Hommage à Fabien Cerredo
(Buenos Aires 20 novembre 1957 - Paris 2 mars 2005)
par Ileana Cornea



Il reste de toi la passion. Elle est vivante. C’est elle qui donne
l’abondance tumultueuse à tes couleurs et l’engrais nécessaire
à ta matière pleine de sève.
Tu imaginais les choses dans des volumes amples. Les corps
de tes femmes aux longs cheveux en désordre que détestent
les puristes tu les sentais avec le bonheur du riche paysan.
Comme celui-ci qui à l’automne empoigne les graines de blé
des sacs débordants, heureux de pouvoir nourrir non
seulement sa famille mais tout le village, tu jouissais de
peindre.
Chez toi la nourriture terrestre et la nourriture de l’esprit se
confondent.
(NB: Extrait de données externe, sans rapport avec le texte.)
(** ** Concrete inputs used by the examples *)

Module example.

Definition directory : list Player :=
  [MkPlayer 1630163 "LaMelo Ball"; MkPlayer 1641744 "Zach Edey"].

(** A player traded in mid-season: two rows for 2024-25. *)
Definition career : list CareerRow :=
  [MkCareerRow "2023-24" 1610612766; MkCareerRow "2024-25" 1610612763;
   MkCareerRow "2024-25" 1610612737].

Definition shots : list ShotRow :=
  [MkShotRow 0 100 "Made Shot"; MkShotRow (-50) 50 "Missed Shot";
   MkShotRow 10 10 "Unknown"; MkShotRow 900 (-300) "Made Shot"].

Definition provider : Provider (list ShotRow) :=
  MkProvider (list ShotRow) directory
    (λ _, inr [career])
    (λ _, inr [shots; []]).

(** View limits that follow the data: the bounding box of all scatter
    points. *)
Definition bounding_box (artists : list Artist) : (Q * Q) * (Q * Q) :=
  let pts := concat (offsets <$> omap as_collection artists) in
  match pts with
  | [] => ((0, 1), (0, 1))
  | p :: _ =>
      ((foldr Qmin p.1 (map fst pts), foldr Qmax p.1 (map fst pts)),
       (foldr Qmin p.2 (map snd pts), foldr Qmax p.2 (map snd pts)))
  end.

(** A library that accepts the named colours only. *)
Definition library : Library :=
  MkLibrary bounding_box (λ _, false)
    (λ c, "Invalid RGBA argument: '" +:+ c +:+ "'").

(** One frame behind reference 0, one untouched axes behind reference 0 of
    the axes store, which is also the current axes. *)
Definition world : World :=
  MkWorld {[ 0%nat := shots ]} {[ 0%nat := new_axes ]} (Some 0%nat).
(** X1: Cutting [--url] at the commas loses nothing: joining the parts
    with commas gives the argument back, there is always at least one
    part (the empty argument gives one empty URL), and no part contains a
    comma. *)
Theorem split_join (sep : ascii) (s : string) :
  join sep (split sep s) = s /\
  split sep s <> [] /\
  Forall (fun part => has_char sep part = false) (split sep s).
Proof.
  induction s as [|c r IH]; simpl.
  - split; [reflexivity|]. split; [discriminate|]. repeat constructor.
  - destruct IH as (Hj & _ & Hf).
    destruct (Ascii.eqb c sep) eqn:E.
    + apply Ascii.eqb_eq in E. subst c.
      destruct (split_cons sep r) as (part & parts & Hs).
      rewrite Hs in *. split; [|split].
      * simpl. now rewrite <- Hj.
      * discriminate.
      * constructor; [reflexivity|assumption].
    + destruct (split_cons sep r) as (part & parts & Hs).
      rewrite Hs in *. split; [|split].
      * rewrite join_cons. now rewrite Hj.
      * discriminate.
      * inversion Hf; subst. constructor; [|assumption].
        rewrite has_char_cons. rewrite Ascii.eqb_sym, E. assumption.
Qed.

Lemma split_part (sep : ascii) (part : string) :
  has_char sep part = false -> split sep part = [part].
Proof.
  induction part as [|c r IH]; [reflexivity|].
  rewrite has_char_cons. intros H. apply orb_false_iff in H as [H1 H2].
  simpl. rewrite Ascii.eqb_sym, H1. now rewrite (IH H2).
Qed.

Lemma split_app (sep : ascii) (part rest : string) :
  has_char sep part = false ->
  split sep (part ++ String sep rest) = part :: split sep rest.
Proof.
  induction part as [|c r IH]; intros H.
  - simpl. now rewrite Ascii.eqb_refl.
  - rewrite has_char_cons in H. apply orb_false_iff in H as [H1 H2].
    simpl. rewrite Ascii.eqb_sym, H1. now rewrite (IH H2).
Qed.

(** X2: A non-empty list of URLs without commas, written with commas
    between them, is read back by line 85 as that list, in that order. *)
Theorem join_split (sep : ascii) (parts : list string) :
  parts <> [] ->
  Forall (fun part => has_char sep part = false) parts ->
  split sep (join sep parts) = parts.
Proof.
  induction parts as [|part rest IH]; [congruence|].
  intros _ Hf. inversion Hf as [|? ? Hp Hr]; subst.
  destruct rest as [|part' rest'].
  - simpl. now apply split_part.
  - change (join sep (part :: part' :: rest'))
      with (part ++ String sep (join sep (part' :: rest'))).
    rewrite split_app by assumption.
    f_equal. apply IH; [discriminate|assumption].
Qed.

Lemma join_split_witness :
  urls "https://a.example/primary.json,https://a.example/secondary.json"
  = ["https://a.example/primary.json"; "https://a.example/secondary.json"].
Proof.
  apply (join_split ","%char
           ["https://a.example/primary.json"; "https://a.example/secondary.json"]).
  - discriminate.
  - repeat constructor.
Defined.

End ArgsFacts.

(** ** The repair applied twice *)

Module RepairMore.
Import PyStr PyStrFacts Repair RepairFacts.

Lemma closed_array_kept (p : string) : repair (p ++ "]") = p ++ "]".
Proof.
  assert (H : endswith (p ++ "]") (EmptyString ++ "]") = true)
    by apply endswith_app.
  apply repair_other.
  - apply (endswith_exclusive _ EmptyString "]" ", {" dq); [reflexivity|discriminate|exact H].
  - apply (endswith_exclusive _ EmptyString "]" "m" dq); [reflexivity|discriminate|exact H].
  - apply (endswith_exclusive _ EmptyString "]" (dq ++ "}") ","); [reflexivity|discriminate|exact H].
  - apply (endswith_exclusive _ EmptyString "]" dq "}"); [reflexivity|discriminate|exact H].
Qed.

(** X3: The repair of lines 109-116 is idempotent: whatever it returns
    ends in none of the four patterns, so repairing a repaired text
    changes nothing.  In particular every text that ends in a closing
    bracket is left as it is. *)
Theorem repair_idempotent (text : string) :
  repair (repair text) = repair text /\
  (forall p, repair (p ++ "]") = p ++ "]").
Proof.
  split; [|exact closed_array_kept].
  unfold repair at 2 3.
  destruct (endswith text dangling_object) eqn:E1; [apply closed_array_kept|].
  destruct (endswith text open_object) eqn:E2.
  { change "}]" with ("}" ++ "]"). rewrite <- append_assoc. apply closed_array_kept. }
  destruct (endswith text trailing_comma) eqn:E3; [apply closed_array_kept|].
  destruct (endswith text open_array) eqn:E4; [apply closed_array_kept|].
  now apply repair_other.
Qed.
Tes mariées extravagantes sont à couper en
tranches et à poser sur la table comme des rôtis de dinde.
À travers elles nous contemplons tes rêves d’amour, d’art
et d’Argentine.
Ta peinture, c’est toi. Alors tu es là parmi nous pour toujours.
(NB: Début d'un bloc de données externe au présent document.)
Lemma weekday_avg_table (df : DataFrame) :
  Visualizations.weekday_avg (Visualizations.add_weekday_columns df)
  = map (fun p => (p, mean (map mood (Spec.on_weekday (fst p) df))))
        (filter (fun p => Spec.has_entry_on df (fst p))
                Visualizations.weekday_numbers).
Proof.
  unfold Visualizations.weekday_avg, Visualizations.add_weekday_columns.
  rewrite set_column_map, set_column_map, map_map.
  unfold Visualizations.groupby_mood_mean.
  rewrite (group_keys_map month_key_dec month_key_leb Visualizations.weekday_key)
    by exact weekday_key_add_columns.
  set (keys := group_keys month_key_dec month_key_leb Visualizations.weekday_key df).
  set (F := fun p : string * Z =>
              (p, mean (map mood (Spec.on_weekday (fst p) df)))).
  assert (Permutation keys
            (filter (fun p => Spec.has_entry_on df (fst p))
                    Visualizations.weekday_numbers)) as Hp
    by apply weekday_keys_perm.
  match goal with
  | |- sort_by _ (map ?G keys) = _ =>
      assert (map G keys = map F keys) as ->
  end.
  { apply map_ext_in. intros k Hk. unfold F. f_equal.
    rewrite (group_rows_map month_key_dec Visualizations.weekday_key)
      by exact weekday_key_add_columns.
    rewrite map_map. cbn [mood].
    apply group_keys_in in Hk. destruct Hk as (r & _ & <-).
    rewrite weekday_group_rows. reflexivity. }
  apply (sorted_perm_unique_on Visualizations.weekday_num_leb).
  - intros a b Ha Hb. apply sort_by_in in Ha, Hb.
    apply in_map_iff in Ha, Hb.
    destruct Ha as (ka & <- & Hka), Hb as (kb & <- & Hkb).
    unfold Visualizations.weekday_num_leb, F. cbn [fst snd].
    rewrite !Z.leb_le. intros H1 H2.
    assert (snd ka = snd kb) as E by lia.
    assert (ka = kb) as ->; [|reflexivity].
    assert (In ka Visualizations.weekday_numbers) as Ia.
    { eapply Permutation_in in Hka; [|exact Hp].
      now apply filter_In in Hka. }
    assert (In kb Visualizations.weekday_numbers) as Ib.
    { eapply Permutation_in in Hkb; [|exact Hp].
      now apply filter_In in Hkb. }
    destruct ka as [na xa], kb as [nb xb]. cbn [snd] in E. subst xb.
    f_equal.
    apply (pairs_functional_snd Visualizations.weekday_numbers na nb xa);
      [exact weekday_nums_nodup | exact Ia | exact Ib].
  - apply sort_by_sorted.
    + intros a b. unfold Visualizations.weekday_num_leb.
      rewrite !Z.leb_le. lia.
    + intros a b c. unfold Visualizations.weekday_num_leb.
      rewrite !Z.leb_le. lia.
  - apply (StronglySorted_map F
             (fun a b => Visualizations.weekday_num_leb a b = true)).
    apply StronglySorted_filter. exact weekday_numbers_sorted.
  - rewrite sort_by_perm. now apply Permutation_map.
Qed.

Lemma Forall2_map_same {A B C : Type} (R : B -> C -> Prop) (f : A -> B)
    (g : A -> C) (l : list A) :
  (forall a, In a l -> R (f a) (g a)) -> Forall2 R (map f l) (map g l).
Proof.
  induction l as [|a t IH]; intros H; [constructor|].
  cbn [map]. constructor; [apply H; now left|].
  apply IH. intros x Hx. apply H. now right.
Qed.

(** X18: the bars of the weekly chart are the weekdays that have entries,
    from Monday to Sunday, each with the exact mean of the moods logged on
    that weekday; the table of [get_weekly_patterns] has the same weekdays
    in the same order, and each mean it reports is the value of the bar
    rounded to two decimals: a whole number of hundredths within half a
    hundredth of it. *)
Theorem weekly_chart_bars_in_week_order (df : DataFrame) :
  Visualizations.weekly_pattern_bars df
  = map (fun p => (p, mean (map mood (Spec.on_weekday (fst p) df))))
        (filter (fun p => Spec.has_entry_on df (fst p))
                Visualizations.weekday_numbers) /\
  match get_weekly_patterns df with
  | Some r =>
      map fst (weekday_averages r)
      = map (fun bar => fst (fst bar))
            (Visualizations.weekly_pattern_bars df) /\
      Forall2 (fun row bar =>
                 (exists k : Z, (fst (snd row) == inject_Z k / 100)%Q) /\
                 (snd bar - (1 # 200) <= fst (snd row)
                  <= snd bar + (1 # 200))%Q)
              (weekday_averages r)
              (Visualizations.weekly_pattern_bars df)
  | None => df = []
  end.
Proof.
  destruct df as [|r0 t].
  - split; [|reflexivity]. cbn [Visualizations.weekly_pattern_bars].
    assert (forall l : list (string * Z),
              filter (fun p => Spec.has_entry_on [] (fst p)) l = []) as ->;
      [|reflexivity].
    induction l as [|p l IH]; [reflexivity|]. cbn [filter]. exact IH.
  - set (df := r0 :: t).
    change (Visualizations.weekly_pattern_bars df)
      with (Visualizations.weekday_avg (Visualizations.add_weekday_columns df)).
    rewrite weekday_avg_table. split; [reflexivity|].
    change (get_weekly_patterns df)
      with (Some (weekly_result (add_weekday df))).
    cbv iota beta. rewrite weekly_table.
    change weekday_order with (map fst Visualizations.weekday_numbers).
    rewrite filter_map_comm, !map_map. cbn [fst snd].
    split; [reflexivity|].
    apply Forall2_map_same. intros p _. cbn [fst snd].
    unfold Spec.weekday_stat. cbn [fst].
    split; [apply round2_hundredth | apply round2_close].
Qed.

(** ** The monthly trend chart *)

Lemma StronglySorted_nodup_strict {A : Type} (R : A -> A -> Prop)
    (l : list A) :
  StronglySorted R l -> NoDup l ->
  StronglySorted (fun a b => R a b /\ a <> b) l.
Proof.
  induction 1 as [|a t Hs IH Ha]; intros Hnd; constructor;
    apply NoDup_cons_iff in Hnd; destruct Hnd as [Hnotin Hnd].
  - now apply IH.
  - rewrite Forall_forall in *. intros x Hx. split; [now apply Ha|].
    intros ->. contradiction.
Qed.

Lemma filter_filter_implied {A : Type} (f g : A -> bool) (l : list A) :
  (forall a, f a = true -> g a = true) ->
  filter f (filter g l) = filter f l.
Proof.
  intros Himp. induction l as [|a t IH]; [reflexivity|].
  cbn [filter]. destruct (g a) eqn:G.
  - cbn [filter]. now rewrite IH.
  - rewrite IH. destruct (f a) eqn:F; [|reflexivity].
    apply Himp in F. congruence.
Qed.

Lemma period_add_year_month (r : Row) :
  date_cell "year_month"
    (mkRow (date_of r) (mood r) (journal r)
           (set_cell "year_month"
              (CDate (Visualizations.to_period_M (date_of r))) (extras r)))
  = Visualizations.to_period_M (date_of r).
Proof. unfold date_cell. cbn [extras]. now rewrite get_set_cell_same. Qed.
Par signes interposés. Par ton paysage rouge et noir que l’on
franchit des yeux pour aller rejoindre la souffrance de
Baudelaire parce que à la tienne on ne pensait jamais. Ton ami
Panglos et la ronde Cunégonde tu les as ressuscités des mots
incisifs de Voltaire. Pour les rendre palpables, tu les as vautrés
dans la peinture.
Tu aimais peindre tes impressions de voyage. Et tes voyages
tu les faisais à travers la littérature. Le monde mythique de
Garcia Marquez s’ouvrait devant ton imagination comme un
chemin dans la forêt tropicale. « La vie inestimable
de Gargantua» était ta philosophie, la consolation de ton esprit.
Tu admirais le sublime Velázquez et Zurbaran, le géant. Dans
ton oeuvre foisonnante tu nous parles de toutes ces choses-là
avec la délicatesse du barbare.
Sur la Terre on a proclamé que l’ oeuvre de Cerredo est baroque.
Du baroque, te souviendras- tu au Paradis ?
Il neige sur Paris aujourd’hui, je pense à toi et au tango.